◆ **EXERCISE AIM**: Look below for the line containing "next_uuid : uuid" and the line containing "Normalizer.on_text Normalizer.pg_lower s."; repeat exactly those two lines and all lines between them, and nothing else.

Collected data entries:
○ ○ ○ ○

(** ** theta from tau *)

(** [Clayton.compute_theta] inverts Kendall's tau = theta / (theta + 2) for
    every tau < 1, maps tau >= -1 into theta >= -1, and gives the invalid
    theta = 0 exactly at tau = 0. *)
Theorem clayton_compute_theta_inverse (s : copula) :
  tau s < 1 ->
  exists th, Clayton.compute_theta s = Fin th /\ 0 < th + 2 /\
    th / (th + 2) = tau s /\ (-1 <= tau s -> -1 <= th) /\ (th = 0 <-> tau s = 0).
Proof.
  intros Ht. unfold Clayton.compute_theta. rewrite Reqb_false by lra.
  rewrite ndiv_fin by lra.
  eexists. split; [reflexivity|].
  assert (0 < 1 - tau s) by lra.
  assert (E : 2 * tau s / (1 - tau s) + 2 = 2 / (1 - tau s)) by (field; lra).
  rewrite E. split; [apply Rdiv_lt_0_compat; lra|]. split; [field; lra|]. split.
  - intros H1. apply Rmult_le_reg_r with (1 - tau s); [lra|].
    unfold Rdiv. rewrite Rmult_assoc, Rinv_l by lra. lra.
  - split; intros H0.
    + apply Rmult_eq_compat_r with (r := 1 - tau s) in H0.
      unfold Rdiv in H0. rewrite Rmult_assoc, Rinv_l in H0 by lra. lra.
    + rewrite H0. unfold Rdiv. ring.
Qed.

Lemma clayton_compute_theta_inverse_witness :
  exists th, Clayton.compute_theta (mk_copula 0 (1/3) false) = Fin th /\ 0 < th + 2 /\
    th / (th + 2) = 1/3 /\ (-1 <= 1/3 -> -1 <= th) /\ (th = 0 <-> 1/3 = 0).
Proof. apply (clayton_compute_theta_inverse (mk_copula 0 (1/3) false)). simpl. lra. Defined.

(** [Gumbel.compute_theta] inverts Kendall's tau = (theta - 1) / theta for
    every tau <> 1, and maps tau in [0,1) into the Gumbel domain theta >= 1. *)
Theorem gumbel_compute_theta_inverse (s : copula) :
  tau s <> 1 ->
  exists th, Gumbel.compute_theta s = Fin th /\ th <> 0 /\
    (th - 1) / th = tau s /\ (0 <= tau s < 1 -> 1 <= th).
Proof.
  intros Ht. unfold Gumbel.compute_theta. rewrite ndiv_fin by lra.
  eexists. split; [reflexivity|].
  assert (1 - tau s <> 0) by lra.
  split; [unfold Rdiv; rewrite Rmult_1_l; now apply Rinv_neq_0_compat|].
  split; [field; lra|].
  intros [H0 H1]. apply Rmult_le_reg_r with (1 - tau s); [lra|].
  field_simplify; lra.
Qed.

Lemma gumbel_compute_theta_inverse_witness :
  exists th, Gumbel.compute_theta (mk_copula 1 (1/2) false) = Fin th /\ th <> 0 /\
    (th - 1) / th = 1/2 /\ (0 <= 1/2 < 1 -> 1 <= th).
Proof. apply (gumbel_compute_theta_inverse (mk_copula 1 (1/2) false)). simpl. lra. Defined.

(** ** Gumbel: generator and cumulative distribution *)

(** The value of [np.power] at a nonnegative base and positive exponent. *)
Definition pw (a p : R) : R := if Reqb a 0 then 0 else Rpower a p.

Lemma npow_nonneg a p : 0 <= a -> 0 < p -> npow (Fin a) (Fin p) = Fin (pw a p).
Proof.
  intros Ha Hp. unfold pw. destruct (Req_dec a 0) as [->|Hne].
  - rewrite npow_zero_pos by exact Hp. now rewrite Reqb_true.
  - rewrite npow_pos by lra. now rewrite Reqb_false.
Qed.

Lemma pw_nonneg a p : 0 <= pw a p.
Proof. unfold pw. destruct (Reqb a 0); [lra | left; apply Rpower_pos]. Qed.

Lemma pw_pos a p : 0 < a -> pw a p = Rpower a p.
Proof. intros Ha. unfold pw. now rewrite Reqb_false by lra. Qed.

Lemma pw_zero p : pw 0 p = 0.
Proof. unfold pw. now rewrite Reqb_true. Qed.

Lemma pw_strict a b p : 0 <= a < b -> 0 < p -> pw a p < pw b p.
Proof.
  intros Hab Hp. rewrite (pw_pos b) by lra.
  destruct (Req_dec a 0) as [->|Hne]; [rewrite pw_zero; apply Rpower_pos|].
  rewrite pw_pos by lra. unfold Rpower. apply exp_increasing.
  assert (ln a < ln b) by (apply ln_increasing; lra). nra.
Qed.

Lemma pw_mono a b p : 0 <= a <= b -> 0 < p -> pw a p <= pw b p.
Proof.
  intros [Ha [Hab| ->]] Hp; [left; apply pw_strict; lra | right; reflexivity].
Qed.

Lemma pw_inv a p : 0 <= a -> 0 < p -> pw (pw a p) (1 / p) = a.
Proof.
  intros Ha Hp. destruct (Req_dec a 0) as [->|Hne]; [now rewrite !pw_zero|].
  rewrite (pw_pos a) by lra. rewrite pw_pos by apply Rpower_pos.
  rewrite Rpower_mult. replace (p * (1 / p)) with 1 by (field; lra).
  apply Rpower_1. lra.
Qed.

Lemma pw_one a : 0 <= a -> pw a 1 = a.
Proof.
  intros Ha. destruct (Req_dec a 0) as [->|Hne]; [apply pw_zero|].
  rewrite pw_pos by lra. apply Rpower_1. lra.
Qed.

○ ○ ○ ○

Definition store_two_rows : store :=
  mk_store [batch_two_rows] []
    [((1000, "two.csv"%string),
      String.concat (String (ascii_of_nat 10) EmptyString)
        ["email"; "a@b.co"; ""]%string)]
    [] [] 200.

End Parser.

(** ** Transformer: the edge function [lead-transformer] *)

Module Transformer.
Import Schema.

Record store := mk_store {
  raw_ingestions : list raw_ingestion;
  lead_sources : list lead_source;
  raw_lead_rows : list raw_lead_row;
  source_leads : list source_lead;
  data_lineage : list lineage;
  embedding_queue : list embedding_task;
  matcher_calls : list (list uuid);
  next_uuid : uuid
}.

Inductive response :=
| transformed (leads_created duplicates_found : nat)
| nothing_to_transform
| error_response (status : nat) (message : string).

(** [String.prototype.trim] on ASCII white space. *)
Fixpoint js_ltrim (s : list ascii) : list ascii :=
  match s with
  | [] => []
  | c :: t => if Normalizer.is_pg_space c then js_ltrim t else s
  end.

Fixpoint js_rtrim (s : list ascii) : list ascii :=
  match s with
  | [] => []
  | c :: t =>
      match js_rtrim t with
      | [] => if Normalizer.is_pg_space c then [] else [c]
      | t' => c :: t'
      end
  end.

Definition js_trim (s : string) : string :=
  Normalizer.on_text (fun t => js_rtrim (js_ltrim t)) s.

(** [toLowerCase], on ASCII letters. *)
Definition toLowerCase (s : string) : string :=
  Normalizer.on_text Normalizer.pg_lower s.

○ ○ ○ ○

◆ **ANSWER TO THIS EXERCISE**:
  next_uuid : uuid
}.

Inductive response :=
| transformed (leads_created duplicates_found : nat)
| nothing_to_transform
| error_response (status : nat) (message : string).

(** [String.prototype.trim] on ASCII white space. *)
Fixpoint js_ltrim (s : list ascii) : list ascii :=
  match s with
  | [] => []
  | c :: t => if Normalizer.is_pg_space c then js_ltrim t else s
  end.

Fixpoint js_rtrim (s : list ascii) : list ascii :=
  match s with
  | [] => []
  | c :: t =>
      match js_rtrim t with
      | [] => if Normalizer.is_pg_space c then [] else [c]
      | t' => c :: t'
      end
  end.

Definition js_trim (s : string) : string :=
  Normalizer.on_text (fun t => js_rtrim (js_ltrim t)) s.

(** [toLowerCase], on ASCII letters. *)
Definition toLowerCase (s : string) : string :=
  Normalizer.on_text Normalizer.pg_lower s.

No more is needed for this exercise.